Provided data:
(** X6: the mapping is built exactly when no valuation name is blank; a
    blank name anywhere in the list makes the construction raise
    [IndexError]. *)
Theorem ktc_name_map_blank_name ktc_df :
  (Forall (fun r => ~ blank (Ktc.Name r)) ktc_df <->
   exists name_map, ktc_name_map ktc_df = Ok name_map)
  /\ (Exists (fun r => blank (Ktc.Name r)) ktc_df ->
      ktc_name_map ktc_df = Raise IndexError).
Proof.
  split; [split|].
  - apply ktc_name_map_builds.
  - intros [m Hm]. exact (build_name_map_names _ _ _ Hm).
  - apply ktc_name_map_raises.
Qed.

(** ** The rows and the calls of the loop *)

Section LoopShape.

Variable extractOne : string -> list string -> option (string * Z).
Variable ktc_df : list Ktc.Row.

Lemma rows_named_In name r :
  index0 (rows_named name ktc_df) = Ok r -> In r ktc_df /\ Ktc.Name r = name.
Proof.
  unfold rows_named.
  destruct (List.filter _ ktc_df) as [|x l] eqn:E; [discriminate|].
  intros [= <-].
  assert (Hin : In x (List.filter (fun r => String.eqb (Ktc.Name r) name) ktc_df))
    by (rewrite E; now left).
  apply filter_In in Hin as [Hin Hn]. split; [exact Hin|].
  now apply String.eqb_eq.
Qed.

Task objective: Reproduce each line of the material that mentions "IndexError".

Output below:
    [IndexError]. *)
      ktc_name_map ktc_df = Raise IndexError).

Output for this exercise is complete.